THE TASK: Scan the listing and work out how many lines contain the word "else". Nothing but the number should be given.

INPUT FOR THIS TASK: Begin

(** ** Checking the indices *)

(** [mail_objects] is what [load_objects] gave for the namespace: the end of the search. *)
Definition unreferenced (mail_objects : list RadosMail) : bool := existsb (λ m, negb (rm_index_ref m)) mail_objects.
(** The mails without a record are deleted, if this was asked for. *)
Fixpoint delete_unreferenced (delete_not_referenced_objects : bool) (mail_objects : list RadosMail) (exit_code : Z) :
      ST (Storage.state W) Z :=
    match mail_objects with
    | [] => mret exit_code
    | mo :: mail_objects =>
        if delete_not_referenced_objects && negb (rm_index_ref mo) then
          Storage.delete_mail (Some mo) ;;
          delete_unreferenced delete_not_referenced_objects mail_objects 2
        else delete_unreferenced delete_not_referenced_objects mail_objects exit_code
    end.
(** After the search: [namespaces] is [None] when the user has none. *)
Definition check_indices (delete_not_referenced_objects : bool) (namespaces : option (list ns_visit))
      (mail_objects : list RadosMail) : ST (Storage.state W) Z :=
    let mail_objects := match namespaces with Some l => check_namespaces l mail_objects | None => mail_objects end in
    delete_unreferenced delete_not_referenced_objects mail_objects (if unreferenced mail_objects then 1 else 0).
(** ** Writing the index object *)

(** The mailboxes of a namespace; the answer, what was found and not written yet, and whether
    the command has ended with a failed write. *)
Fixpoint index_mailboxes (boxes : list box_visit) (ret : Z) (mail_objects : gset string) :
      ST (Storage.state W) (Z * gset string * bool) :=
    match boxes with
    | [] => mret (ret, mail_objects, false)
    | b :: boxes =>
        if bv_selectable b then
          let '(ret, mail_objects) := iterate_list_objects b mail_objects in
          if decide (ret < 0) then mret (-1, mail_objects, false) else
          r ← Commands.append_ceph_object_index mail_objects;
          if decide (r < 0) then mret (-1, mail_objects, true) else index_mailboxes boxes ret ∅
        else index_mailboxes boxes ret mail_objects
    end.
Fixpoint index_namespaces (namespaces : list ns_visit) (ret : Z) (mail_objects : gset string) : ST (Storage.state W) Z :=
    match namespaces with
    | [] => mret ret
    | ns :: namespaces =>
        '(ret, mail_objects, ended) ← index_mailboxes (nv_boxes ns) ret mail_objects;
        if (ended : bool) then mret (-1) else index_namespaces namespaces ret mail_objects
    end.
(** After the connection; [None]: the attributes of a mail end the program. *)
Definition create_ceph_index (ms : MetadataDefault + MetadataIma) (full_refresh : bool)
      (namespaces : option (list ns_visit)) : ST (Storage.state W) (option Z) :=
    Commands.remove_ceph_object_index ;;
    match namespaces with
    | None => mret (Some 0)
    | Some namespaces =>
        if negb full_refresh then ret ← index_namespaces namespaces 0 ∅; mret (Some ret) else
        mail_objects ← Commands.load_objects ms;
        match mail_objects with
        | None => mret None
        | Some mail_objects =>
            r ← Commands.overwrite_ceph_object_index mail_objects;
            mret (Some (if decide (r < 0) then -1 else 0))
        end
    end.
Definition cmd_rmb_create_ceph_index_run (user_getenv getenv : string → option string) (username : string) (full_refresh : bool)
      (namespaces : option (list ns_visit)) : ST W (option Z) :=
    with_plugin (
      read_plugin_configuration user_getenv ;;
      open ← open_connection_load_config getenv;
      match open with
      | None => mret None
      | Some open =>
          if decide (open < 0) then mret (Some open) else
          ms ← init_metadata_storage_module username;
          match ms with
          | None => mret (Some (-1))
          | Some ms => storage (create_ceph_index ms full_refresh namespaces)
          end
      end).
End plugin.
End Doveadm.

(** ** Lemmas *)

Module DoveadmRun.
Import Doveadm.

(** Every mail with the oid has a record. *)
Definition referenced (oid : string) (l : list RadosMail) : Prop := ∀ m, m ∈ l → rm_oid m = oid → rm_index_ref m = true.
(** The names are the same, and what had a record has one. *)
Definition marks (l l' : list RadosMail) : Prop :=
    Forall2 (λ m m', rm_oid m' = rm_oid m ∧ (rm_index_ref m = true → rm_index_ref m' = true)) l l'.

Lemma marks_refl l : marks l l.
Proof. unfold marks. induction l; constructor; auto. Qed.
Lemma marks_trans l1 l2 l3 : marks l1 l2 → marks l2 l3 → marks l1 l3.
Proof.
    intros H12. revert l3. induction H12 as [|m1 m2 l1 l2 [E1 M1] _ IH]; intros l3 H23; inversion_clear H23; constructor.
    - destruct H as [-> ?]. auto.
    - by apply IH.
Qed.
Lemma marks_names l l' : marks l l' → rm_oid <$> l' = rm_oid <$> l.
Proof. induction 1 as [|m m' l l' [E _] _ IH]; [done|]. cbn. by rewrite E, IH. Qed.
Lemma marks_referenced oid l l' : marks l l' → referenced oid l → referenced oid l'.
Proof.
    induction 1 as [|m m' l l' [E Hm] _ IH]; intros Hr; [done|].
    assert (referenced oid l') as Hl by (apply IH; intros x Hx; apply Hr; by right).
    intros x [->|Hx]%elem_of_cons Ho; [|by apply Hl]. apply Hm, Hr; [left|by rewrite <- E].
Qed.
Lemma set_index_ref_name m : rm_oid (Mail.set_index_ref true m) = rm_oid m ∧ rm_index_ref (Mail.set_index_ref true m) = true.
Proof. by destruct m. Qed.
Lemma reference_marks oid l : marks l (reference oid l).
Proof.
    induction l as [|m l IH]; [constructor|]. cbn [reference]. case_decide.
    - constructor; [by destruct m|apply marks_refl].
    - by constructor.
Qed.
Lemma reference_referenced oid l : NoDup (rm_oid <$> l) → referenced oid (reference oid l).
Proof.
    induction l as [|m l IH]; intros Hn; [by intros x ?%elem_of_nil|]. cbn in Hn. apply list.NoDup_cons in Hn as [Hni Hn].
    cbn [reference]. case_decide as Hm.
    - intros x [->|Hx]%elem_of_cons Ho; [apply set_index_ref_name|].
      destruct Hni. rewrite Hm, <- Ho. apply list_elem_of_fmap. by exists x.
    - intros x [->|Hx]%elem_of_cons Ho; [done|by apply IH].
Qed.
Lemma references_marks oids l : marks l (foldl (λ l oid, reference oid l) l oids).
Proof.
    revert l. induction oids as [|oid oids IH]; intros l; [apply marks_refl|].
    eapply marks_trans; [apply reference_marks|apply IH].
Qed.
Lemma references_referenced oids oid l :
    NoDup (rm_oid <$> l) → oid ∈ oids → referenced oid (foldl (λ l oid, reference oid l) l oids).
Proof.
    revert l. induction oids as [|o oids IH]; intros l Hn Ho; [by apply elem_of_nil in Ho|]. cbn [foldl].
    apply elem_of_cons in Ho as [<-|Ho].
    - eapply marks_referenced; [apply references_marks|by apply reference_referenced].
    - apply IH; [|done]. by rewrite (marks_names _ _ (reference_marks o l)).
Qed.

(** The search over a mailbox can be gone through. *)
Definition scannable (b : box_visit) : Prop :=
    bv_selectable b = true → bv_virtual b = true ∨ bv_opens b = true ∧ 0 <= bv_search_deinit b ∧ 0 <= bv_commit b.
(** The mailbox has the record. *)
Definition has_record (oid : string) (b : box_visit) : Prop :=
    bv_selectable b = true ∧ bv_virtual b = false ∧ oid ∈ records b.

Lemma iterate_mailbox_marks b l : marks l (iterate_mailbox b l).2.
Proof.
    unfold iterate_mailbox. destruct (bv_virtual b); [apply marks_refl|].
    destruct (bv_opens b); cbn [negb]; [|apply marks_refl]. repeat case_decide; apply references_marks.
Qed.
Lemma iterate_mailbox_scans b l :
    scannable b → bv_selectable b = true → NoDup (rm_oid <$> l) →
    (iterate_mailbox b l).1 = 0 ∧ ∀ oid, has_record oid b → referenced oid (iterate_mailbox b l).2.
Proof.
    intros Hs Hsel Hn. unfold iterate_mailbox, has_record. destruct (Hs Hsel) as [->|(-> & Hd & Hc)]; [split; [done|naive_solver]|].
    destruct (bv_virtual b); [split; [done|naive_solver]|]. cbn [negb]. rewrite !decide_False by lia. split; [done|].
    intros oid (_ & _ & Ho). by apply references_referenced.
Qed.
Lemma iterate_mailboxes_marks boxes ret l : marks l (iterate_mailboxes boxes ret l).2.
Proof.
    revert ret l. induction boxes as [|b boxes IH]; intros ret l; cbn [iterate_mailboxes]; [apply marks_refl|].
    destruct (bv_selectable b); [|apply IH]. pose proof (iterate_mailbox_marks b l) as Hm.
    destruct (iterate_mailbox b l) as [r l']. cbn in Hm. case_decide; [done|]. eapply marks_trans; [done|apply IH].
Qed.
Lemma iterate_mailboxes_scans boxes ret l oid b :
    Forall scannable boxes → NoDup (rm_oid <$> l) → b ∈ boxes → has_record oid b →
    referenced oid (iterate_mailboxes boxes ret l).2.
Proof.
    intros Hs. revert ret l. induction Hs as [|b' boxes Hb Hs IH]; intros ret l Hn Hin Hr; [by apply elem_of_nil in Hin|].
    cbn [iterate_mailboxes]. destruct (bv_selectable b') eqn:Hsel.
    - pose proof (iterate_mailbox_scans b' l Hb Hsel Hn) as [Hz Hrec]. pose proof (iterate_mailbox_marks b' l) as Hm.
      destruct (iterate_mailbox b' l) as [r l']. cbn [fst snd] in *. rewrite decide_False by lia.
      apply elem_of_cons in Hin as [->|Hin].
      + eapply marks_referenced; [apply iterate_mailboxes_marks|by apply Hrec].
      + apply IH; [by rewrite (marks_names _ _ Hm)|done|done].
    - apply elem_of_cons in Hin as [->|Hin]; [|by apply IH]. destruct Hr as (Hr & _). congruence.
Qed.
Lemma check_namespace_snd ns l : (check_namespace_mailboxes ns l).2 = (iterate_mailboxes (nv_boxes ns) 0 l).2.
Proof. unfold check_namespace_mailboxes. by destruct (iterate_mailboxes _ _ _). Qed.
Lemma check_namespaces_marks namespaces l : marks l (check_namespaces namespaces l).
Proof.
    revert l. induction namespaces as [|ns namespaces IH]; intros l; [apply marks_refl|]. cbn [check_namespaces foldl].
    eapply marks_trans; [|apply IH]. rewrite check_namespace_snd. apply iterate_mailboxes_marks.
Qed.
Lemma check_namespaces_scans namespaces l oid ns b :
    Forall (λ ns, Forall scannable (nv_boxes ns)) namespaces → NoDup (rm_oid <$> l) →
    ns ∈ namespaces → b ∈ nv_boxes ns → has_record oid b → referenced oid (check_namespaces namespaces l).
Proof.
    intros Hs. revert l. induction Hs as [|ns' namespaces Hb Hs IH]; intros l Hn Hin Hbox Hr; [by apply elem_of_nil in Hin|].
    cbn [check_namespaces foldl]. rewrite check_namespace_snd. apply elem_of_cons in Hin as [->|Hin].
    - eapply marks_referenced; [apply check_namespaces_marks|]. by eapply iterate_mailboxes_scans.
    - apply IH; [|done..]. by rewrite (marks_names _ _ (iterate_mailboxes_marks (nv_boxes ns') 0 l)).
Qed.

INPUT FOR THIS TASK: End

OUTPUT BELOW: 9